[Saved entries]
——————
(** What can happen next.  A write from outside the pool; a request
    served by the owning task; a prune goroutine taking its snapshot
    under the read lock; a prune goroutine receiving one of the messages
    still to come.  The goroutine calls [txRemover] itself and holds no
    lock between the lock sections of it, so the owning task serves
    requests in between: a removal by a goroutine is the lookup under the
    read lock ([step_lookup]), the write of [UnstuckAt] ([step_stamp]),
    the write section ([step_detach]), and the read of the map for the
    exit publication, the hand-over to the pending pool and the count
    ([step_publish]).  A message that removes nothing, because it says
    STUCK or because the lookup finds no record, is one step: the loop
    is left, and the latch released, when the count is reached.  The
    owning task serves one request at a time, and a request is taken
    from its receipt to its reply as one step. *)
Inductive step : System → System → Prop :=
| step_outside s m' :
    keepsIdentity (pool (world s)) (mem (world s)) m' →
    step s {| world := {| mem := m'; pool := pool (world s) |}; jobs := jobs s |}
| step_serve s now req :
    step s {| world := (serve now req (world s)).1;
              jobs := jobs s ++ spawned req (serve now req (world s)).2 |}
| step_snapshot s js1 js2 pending queued rpc :
    jobs s = js1 ++ Spawned pending queued :: js2 →
    step s {| world := world s;
              jobs := js1 ++
                Collecting
                  (classify (mem (world s)) rpc pending queued
                     <$> TxList.get (DescTxsByGasPrice (pool (world s))))
                  0 (N.of_nat (length (DescTxsByGasPrice (pool (world s))))) :: js2 |}
| step_receive s js1 js2 c1 v c2 received txCount now :
    jobs s = js1 ++ Collecting (c1 ++ v :: c2) received txCount :: js2 →
    (Status v = UNSTUCK → Transactions (pool (world s)) !! StatusHash v = None) →
    step s
      (let '(w1, received1, done) := collectOne now v received txCount (world s) in
       if done then {| world := releaseLatch w1; jobs := js1 ++ js2 |}
       else {| world := w1; jobs := js1 ++ Collecting (c1 ++ c2) received1 txCount :: js2 |})
| step_lookup s js1 js2 c1 v c2 received txCount tx :
    jobs s = js1 ++ Collecting (c1 ++ v :: c2) received txCount :: js2 →
    Status v = UNSTUCK →
    Transactions (pool (world s)) !! StatusHash v = Some tx →
    step s {| world := world s;
              jobs := js1 ++
                Removing Found (StatusHash v) tx (c1 ++ c2) received txCount :: js2 |}
| step_stamp s js1 js2 txHash tx commChan received txCount now :
    jobs s = js1 ++ Removing Found txHash tx commChan received txCount :: js2 →
    step s {| world := {| mem := stampUnstuck now tx (mem (world s));
                          pool := pool (world s) |};
              jobs := js1 ++
                Removing Stamped txHash tx commChan received txCount :: js2 |}
| step_detach s js1 js2 txHash tx commChan received txCount :
    jobs s = js1 ++ Removing Stamped txHash tx commChan received txCount :: js2 →
    step s {| world := {| mem := mem (world s);
                          pool := detach txHash tx (pool (world s)) |};
              jobs := js1 ++
                Removing Detached txHash tx commChan received txCount :: js2 |}
| step_publish s js1 js2 txHash tx commChan received txCount :
    jobs s = js1 ++ Removing Detached txHash tx commChan received txCount :: js2 →
    step s
      (let w1 :=
         handOver
           {| mem := mem (world s);
              pool := PublishRemoved (mem (world s)) (pool (world s))
                        (Transactions (pool (world s)) !! txHash) |} tx in
       if txCount <=? received + 1
       then {| world := releaseLatch w1; jobs := js1 ++ js2 |}
       else {| world := w1;
               jobs := js1 ++ Collecting commChan (received + 1) txCount :: js2 |}).

(** The states a new pool can get to. *)
Definition reachable (s : System) : Prop := ∃ m, rtc step (initial m) s.

(** ** Consistency of the three structures *)

Definition byPrice (m : Heap) : relation loc := λ a b, price m a ≤ price m b.

(** What the handlers keep: every key is the hash of its record, the
    ascending list holds the records of the map, each once, in
    non-decreasing price, and the descending list is its reverse. *)
Record Consistent (w : World) : Prop := mkConsistent {
  keyed : ∀ h tx, Transactions (pool w) !! h = Some tx → hashOf (mem w) tx = h;
  same_records :
    AscTxsByGasPrice (pool w) ≡ₚ (map_to_list (Transactions (pool w))).*2;
  asc_sorted : StronglySorted (byPrice (mem w)) (AscTxsByGasPrice (pool w));
  desc_reverse : DescTxsByGasPrice (pool w) = reverse (AscTxsByGasPrice (pool w))
}.

(** The record [tx] is stored in the map. *)
Definition stored (q : QueuedPool) (tx : loc) : Prop :=
  ∃ h, Transactions q !! h = Some tx.

(** Same element sets, each record once, same cardinality. *)
Definition SameRecords (q : QueuedPool) : Prop :=
  (∀ tx, tx ∈ AscTxsByGasPrice q ↔ stored q tx) ∧
  (∀ tx, tx ∈ DescTxsByGasPrice q ↔ stored q tx) ∧
  NoDup (AscTxsByGasPrice q) ∧ NoDup (DescTxsByGasPrice q) ∧
  length (AscTxsByGasPrice q) = size (Transactions q) ∧
  length (DescTxsByGasPrice q) = size (Transactions q).

(** Non-decreasing gas price along the list. *)
Definition NonDecreasing (m : Heap) (txs : list loc) : Prop :=
  ∀ i j a b, (i ≤ j)%nat → txs !! i = Some a → txs !! j = Some b →
    GasPrice (m a) ≤ GasPrice (m b).

(** ** Backing arrays *)

(** A Go slice is a window on a backing array.  [arrays] holds the
    arrays by identity; the pool's two lists live in [ascArr] and
    [descArr]. *)
Record Backed := mkBacked {
  sys : System;
  arrays : gmap positive (list loc);
  ascArr : positive;
  descArr : positive
}.

(** Modelled from the spec: where [Insert] and [Remove] of the sorted tx
    list (outside [queued.go]) leave their result.  The lists are sorted
    arrays shifted on insertion: the result overwrites the list's own
    backing array, or, when the array had to grow, a newly allocated
    one. *)
Definition place (grow : bool) (a : positive) (l : list loc)
    (A : gmap positive (list loc)) : gmap positive (list loc) * positive :=
  if grow then (<[fresh (dom A) := l]> A, fresh (dom A)) else (<[a := l]> A, a).

(** The pool after a step, on its arrays: each of the two lists is
    placed, in its own array or in a new one. *)
Definition install (growAsc growDesc : bool) (s' : System) (b : Backed) : Backed :=
  let '(A1, a1) :=
    place growAsc (ascArr b) (AscTxsByGasPrice (pool (world s'))) (arrays b) in
  let '(A2, a2) :=
    place growDesc (descArr b) (DescTxsByGasPrice (pool (world s'))) A1 in
  {| sys := s'; arrays := A2; ascArr := a1; descArr := a2 |}.

(** The array behind the list a request asks for. *)
Definition backing (o : TxList.Order) (b : Backed) : positive :=
  match o with TxList.ASC => ascArr b | TxList.DESC => descArr b end.

(** The list request on backing arrays: nil for an empty list, else
    [make] a new array of the same length and [copy] the list into it. *)
Definition ListTxs (o : TxList.Order) (b : Backed) : Backed * option positive :=
  let src := default [] (arrays b !! backing o b) in
  if Nat.eqb (length src) 0 then (b, None)
  else
    let copied := fresh (dom (arrays b)) in
    ({| sys := sys b; arrays := <[copied := src]> (arrays b);
        ascArr := ascArr b; descArr := descArr b |}, Some copied).

(** The pool's arrays hold the pool's lists. *)
Definition Coupled (b : Backed) : Prop :=
  arrays b !! ascArr b = Some (AscTxsByGasPrice (pool (world (sys b)))) ∧
  arrays b !! descArr b = Some (DescTxsByGasPrice (pool (world (sys b)))).

(** A caller's array: it holds [l] and is none of the pool's arrays. *)
Definition Held (b : Backed) (a : positive) (l : list loc) : Prop :=
  arrays b !! a = Some l ∧ a ≠ ascArr b ∧ a ≠ descArr b.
——————
» **Exercise objective**
Find "let '(A1, a1)" in the entries above and copy that whole line exactly, then each line after it through the line that contains "arrays := A2;".

» **Exercise answer**
  let '(A1, a1) :=
    place growAsc (ascArr b) (AscTxsByGasPrice (pool (world s'))) (arrays b) in
  let '(A2, a2) :=
    place growDesc (descArr b) (DescTxsByGasPrice (pool (world s'))) A1 in
  {| sys := s'; arrays := A2; ascArr := a1; descArr := a2 |}.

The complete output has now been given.